• What you are asked to do
Copy every line of the entries that has the string "pose" in it.

======== Dataset records ========

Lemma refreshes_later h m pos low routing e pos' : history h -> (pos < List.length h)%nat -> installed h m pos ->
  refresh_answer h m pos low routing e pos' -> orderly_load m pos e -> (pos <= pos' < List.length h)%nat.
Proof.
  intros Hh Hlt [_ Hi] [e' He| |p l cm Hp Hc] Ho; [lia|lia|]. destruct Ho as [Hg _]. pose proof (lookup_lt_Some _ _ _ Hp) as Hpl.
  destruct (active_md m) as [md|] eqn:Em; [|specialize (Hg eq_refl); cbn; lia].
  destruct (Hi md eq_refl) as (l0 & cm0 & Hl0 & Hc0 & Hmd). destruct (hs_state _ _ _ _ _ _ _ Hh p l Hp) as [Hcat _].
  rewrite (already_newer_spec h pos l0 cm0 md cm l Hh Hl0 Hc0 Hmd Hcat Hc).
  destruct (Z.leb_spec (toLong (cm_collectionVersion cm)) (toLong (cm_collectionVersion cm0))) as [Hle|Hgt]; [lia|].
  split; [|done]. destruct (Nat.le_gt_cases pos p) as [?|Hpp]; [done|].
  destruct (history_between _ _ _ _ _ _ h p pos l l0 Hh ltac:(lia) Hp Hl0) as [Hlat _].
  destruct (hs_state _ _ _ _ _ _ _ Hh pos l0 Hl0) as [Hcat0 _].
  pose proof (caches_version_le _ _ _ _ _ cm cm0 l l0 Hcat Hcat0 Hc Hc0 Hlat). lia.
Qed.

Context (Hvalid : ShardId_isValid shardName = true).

========
======== Dataset records ========

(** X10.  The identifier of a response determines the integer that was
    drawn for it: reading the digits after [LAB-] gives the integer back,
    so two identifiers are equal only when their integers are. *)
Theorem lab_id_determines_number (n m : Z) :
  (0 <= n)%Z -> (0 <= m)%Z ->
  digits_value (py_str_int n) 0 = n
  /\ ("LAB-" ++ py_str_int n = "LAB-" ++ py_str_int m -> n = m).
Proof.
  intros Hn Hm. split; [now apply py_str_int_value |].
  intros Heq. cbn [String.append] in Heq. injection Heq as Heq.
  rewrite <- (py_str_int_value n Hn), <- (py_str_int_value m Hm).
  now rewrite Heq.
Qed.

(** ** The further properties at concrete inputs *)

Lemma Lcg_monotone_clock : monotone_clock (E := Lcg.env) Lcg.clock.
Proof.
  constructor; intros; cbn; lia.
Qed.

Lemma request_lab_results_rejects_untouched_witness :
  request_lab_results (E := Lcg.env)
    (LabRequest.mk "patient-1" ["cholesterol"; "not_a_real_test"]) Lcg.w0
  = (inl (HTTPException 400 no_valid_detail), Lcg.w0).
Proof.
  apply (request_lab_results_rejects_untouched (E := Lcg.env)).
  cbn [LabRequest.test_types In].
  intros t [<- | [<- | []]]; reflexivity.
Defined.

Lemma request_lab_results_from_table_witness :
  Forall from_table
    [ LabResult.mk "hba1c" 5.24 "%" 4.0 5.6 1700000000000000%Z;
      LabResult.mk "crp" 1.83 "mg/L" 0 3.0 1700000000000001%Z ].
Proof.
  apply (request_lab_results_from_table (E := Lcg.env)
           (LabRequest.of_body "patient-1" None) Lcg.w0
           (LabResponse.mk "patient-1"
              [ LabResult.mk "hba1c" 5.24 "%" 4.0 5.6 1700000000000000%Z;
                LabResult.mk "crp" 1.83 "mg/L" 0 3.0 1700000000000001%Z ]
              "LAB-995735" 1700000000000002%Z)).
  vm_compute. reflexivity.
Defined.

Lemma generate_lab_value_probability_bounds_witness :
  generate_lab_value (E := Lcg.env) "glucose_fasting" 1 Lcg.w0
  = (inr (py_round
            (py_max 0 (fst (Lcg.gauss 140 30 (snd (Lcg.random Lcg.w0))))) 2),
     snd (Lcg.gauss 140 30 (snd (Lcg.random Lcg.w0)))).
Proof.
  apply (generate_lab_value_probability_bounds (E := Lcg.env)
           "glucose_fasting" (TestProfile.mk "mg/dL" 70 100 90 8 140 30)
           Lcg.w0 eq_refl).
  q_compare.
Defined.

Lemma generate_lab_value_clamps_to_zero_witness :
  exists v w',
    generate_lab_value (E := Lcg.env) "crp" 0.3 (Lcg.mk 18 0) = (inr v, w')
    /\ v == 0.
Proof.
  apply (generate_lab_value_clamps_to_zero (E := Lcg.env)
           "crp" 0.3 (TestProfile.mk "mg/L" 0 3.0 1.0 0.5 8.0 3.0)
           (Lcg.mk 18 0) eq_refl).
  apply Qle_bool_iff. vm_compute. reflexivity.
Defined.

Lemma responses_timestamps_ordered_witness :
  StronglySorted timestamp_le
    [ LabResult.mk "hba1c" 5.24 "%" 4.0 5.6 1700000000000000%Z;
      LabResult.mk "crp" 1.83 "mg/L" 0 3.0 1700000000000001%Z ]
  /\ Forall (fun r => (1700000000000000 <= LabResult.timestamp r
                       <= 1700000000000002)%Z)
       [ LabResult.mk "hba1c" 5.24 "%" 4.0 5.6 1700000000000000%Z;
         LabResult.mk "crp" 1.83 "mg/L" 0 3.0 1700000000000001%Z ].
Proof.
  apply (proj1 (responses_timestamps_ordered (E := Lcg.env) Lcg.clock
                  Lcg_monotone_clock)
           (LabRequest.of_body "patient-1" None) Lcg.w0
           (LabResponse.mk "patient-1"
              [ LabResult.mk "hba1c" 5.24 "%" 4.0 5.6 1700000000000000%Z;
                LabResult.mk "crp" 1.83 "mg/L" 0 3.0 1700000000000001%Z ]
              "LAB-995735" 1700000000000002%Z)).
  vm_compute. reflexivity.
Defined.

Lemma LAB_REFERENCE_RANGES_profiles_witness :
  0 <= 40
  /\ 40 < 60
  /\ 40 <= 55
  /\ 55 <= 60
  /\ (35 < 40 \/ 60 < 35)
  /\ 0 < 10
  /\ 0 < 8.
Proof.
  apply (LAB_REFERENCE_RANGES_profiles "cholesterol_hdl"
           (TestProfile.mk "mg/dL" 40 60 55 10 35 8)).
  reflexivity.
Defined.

========

• Solved exercise
  intros Hh Hlt [_ Hi] [e' He| |p l cm Hp Hc] Ho; [lia|lia|]. destruct Ho as [Hg _]. pose proof (lookup_lt_Some _ _ _ Hp) as Hpl.
  pose proof (caches_version_le _ _ _ _ _ cm cm0 l l0 Hcat Hcat0 Hc Hc0 Hlat). lia.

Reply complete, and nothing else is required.